Wolbachia infection was tested by carrying out PCR with two primer sets separately: 1) for the outer surface protein (wsp)- wsp81F (5'-TGG TCC AAT AAG TGA TGA AGA AAC-3') and wsp691R (5'-AAA AAT TAA ACG CTA CTC CA-3') (Braig et al 1998); 2) for the 16S rDNA of Wolbachia- 16wol F (5'-TTG TAG CCT GCT ATG GTA TAA CT-3') and 16wol R (5'-GAA TAG GTA TGA TTT TCA TGT-3') (O'Neill et al 1992). PCR reactions using wsp136F (5'-TG AAA TTT TAC CTC TTT TC-3') and wsp691R , or wsp81F and wsp522R (5'-ACC AGC TTT TGC TTG ATA-3') were also used to check if Wolbachia belonged to supergroup A or B, respectively (Zhou et al 1998). PCR was conducted in 30 μl reaction mixtures consisting of 1 μl DNA template, 1.5u Taq, 3.0 μl of 10 × PCR buffer, 1μM of each primer, 0.2 mM dNTPs, and with a final MgCl2 concentration of 1.5 mM. The thermal cycling profile consisted of 94°C for 4 min, 35 cycles (30 s at 94°C, 30 s at 55°C, 30 s at 72°C), 72°C for 10 min, and then held at 4°C, and PCR product amplification was verified by gel electrophoresis on a 1.0% agarose gel.

The quality of genomic DNA was tested by PCR amplification of 28s rDNA (Werren et al 1995, West et al 1998). Only DNA samples yielding amplification products were used for further analysis. PCR products of 16S rDNA and wsp were purified using a DNA Purification Kit (Promega) before direct sequencing. If direct sequencing failed three times, each PCR product was inserted into the vector pMD18-T according to the manufacturer's protocol (Takara), and transferred into competent cells of Escherichia coli. Positive insert-containing colonies were selected, and at least three clones per individual were sequenced.

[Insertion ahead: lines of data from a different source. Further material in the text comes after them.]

(** * A shallow embedding of the job lifecycle engine of [downloader.py]

    The Python module keeps every job in a process-wide dict
    [JOBS : Dict[str, Dict]].  Each job record is itself a Python dict
    that is mutated in place by [cancel_job], by the progress hook and by
    the download worker.  We model Python values by [pyval], a dict by an
    association list kept in insertion order (this is what [jsonify]
    serialises), and the registry by a [gmap] from job ids to records. *)

From Stdlib Require Import QArith Qabs Qround ZArith String Ascii List Sorting SpecFloat.
From stdpp Require Import base gmap strings list pretty.
Import ListNotations.

Open Scope string_scope.

(* ------------------------------------------------------------------ *)
(** ** Python values and dicts *)

(** A Python [float] is a binary64 double: [PFloat q] is a finite one
    of value [q] other than [-0.0], and [PNegZero], [PInf] and [PNaN] are
    [-0.0], the infinities and NaN. *)
Inductive pyval : Type :=
  | PNone
  | PBool (b : bool)
  | PInt (z : Z)
  | PFloat (q : Q)
  | PStr (s : string)
  | PStrList (l : list string)
  | PNegZero
  | PInf (neg : bool)
  | PNaN.

(** A Python dict, in insertion order. *)
Abbreviation pydict := (list (string * pyval)).

(** [d.get(k)] *)
Fixpoint dict_get (d : pydict) (k : string) : option pyval :=
  match d with
  | [] => None
  | (k', v) :: r => if String.eqb k k' then Some v else dict_get r k
  end.

(** [d[k] = v]: an existing key keeps its position, a new key is appended. *)
Fixpoint dict_set (d : pydict) (k : string) (v : pyval) : pydict :=
  match d with
  | [] => [(k, v)]
  | (k', v') :: r =>
      if String.eqb k k' then (k', v) :: r else (k', v') :: dict_set r k v
  end.

(** Python truthiness. *)
Definition py_truthy (v : pyval) : bool :=
  match v with
  | PNone => false
  | PBool b => b
  | PInt z => negb (Z.eqb z 0)
  | PFloat q => negb (Qeq_bool q 0)
  | PStr s => negb (String.eqb s "")
  | PStrList l => negb (Nat.eqb (length l) 0)
  | PNegZero => false
  | PInf _ | PNaN => true
  end.

(** [d.get(k)] used in a boolean context. *)
Definition dict_get_truthy (d : pydict) (k : string) : bool :=
  match dict_get d k with Some v => py_truthy v | None => false end.

(** [a or b] on optional values coming from [d.get]. *)
Definition py_or (a : option pyval) (b : pyval) : pyval :=
  match a with Some v => if py_truthy v then v else b | None => b end.

(** The in-memory registry [JOBS]. *)
Abbreviation registry := (gmap string pydict).

Definition is_terminal (st : string) : bool :=
  String.eqb st "done" || String.eqb st "error" || String.eqb st "canceled".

Sequence assemblage and phylogenetic analyses

The sequences obtained were aligned with homologous sequences that were deposited at the GenBank by using the CluxtalX 1.83 algorithm (Thompson et al 1997). DNAsp4 (Rozas et al 2003), MEGA3.1 (Kumar et al 2004) and PAUP 4.0b10 (Swofford 1999) were used to analyze all data and to construct the phylogenetic trees. Phylogenies were constructed using both maximum likelihood (ML) and Bayesian inference (BI) approaches. MrModeltest version 2 (Nylander 2002) was used to construct the appropriate models.

The selected models via the standard AIC using MrModeltest 2 were as follows: HKY+I+G for the 876 bp fragment of 16S rDNA, and GTR+G for the 606 bp fragment of wsp genes. ML trees were constructed using PAUP 4.0b10 with 100 replicates of random stepwise addition sequences and tree-bisection-reconnection branch swapping. For the Bayesian analyses, the analysis for each gene consisted of 3,000,000 generations and four chains using MrBayes version 3.0 (Ronquist & Huelsenbeck 2003). Trees were sampled every 100 generations, resulting in 30,000 total trees. The first 3,000 trees (10%) were discarded as "burnin". Bayesian posterior probabilities were calculated using a 50% majority rule consensus. Three independent runs were performed for each dataset.

Results

Infection of Wolbachia

One species of spider, Nurscia albofasciata Strand (Araneae: Titanoecidae), and three species of insects from three families, Propylea japonica Thunberg (Coleoptera: Coccinellidae), Paederus fuscipes Curtis (Coleoptera: Staphylinidae), and Nilaparvata lugens Stal (Homoptera: Delphacidae) were infected with Wolbachia. This is the first report of infection of P. fuscipes and N. albofasciata with Wolbachia. Two individuals of N. albofasciata were infected with supergroup A of Wolbachia, and one individual each of P. japonica, N. lugens, and P. fuscipes were infected with supergroup B (Table 1).

Wolbachia phylogenies

According to the phylogenetic analyses of Wolbachia 16S rDNA and wsp genes (Figs 1, 2), Wolbachia infecting N. lugens, P. fuscipes, and P. japonica all belonged to supergroup B; while Wolbachia infecting N. albofasciata belonged to supergroup A. Wolbachia 16S rDNA sequences from N. lugens showed high nucleotide sequence similarity to those from P. fuscipes (99.7% homology) and P. japonica (98.8% homology). For the wsp sequences from Wolbachia, the homology was 92.2% between N. lugens and P. fuscipes. Furthermore, the Wolbachia wsp sequences in P. fuscipes indicated high nucleotide sequence similarity (99.7% homology) to that from Tetranychus urticae (Acari: Tetranychidae) deposited in GenBank (accession number: AY763428).



Discussion

Wolbachia was not found in any spiders except N. albofasciata, and Wolbachia from this species proved to be distantly related to insect endosymbionts, involving Wolbachia of P. japonica, P. fuscipes, and N. lugens. Thus, our study provided no phylogenetic evidence of horizontal transmission of Wolbachia between spiders and insects.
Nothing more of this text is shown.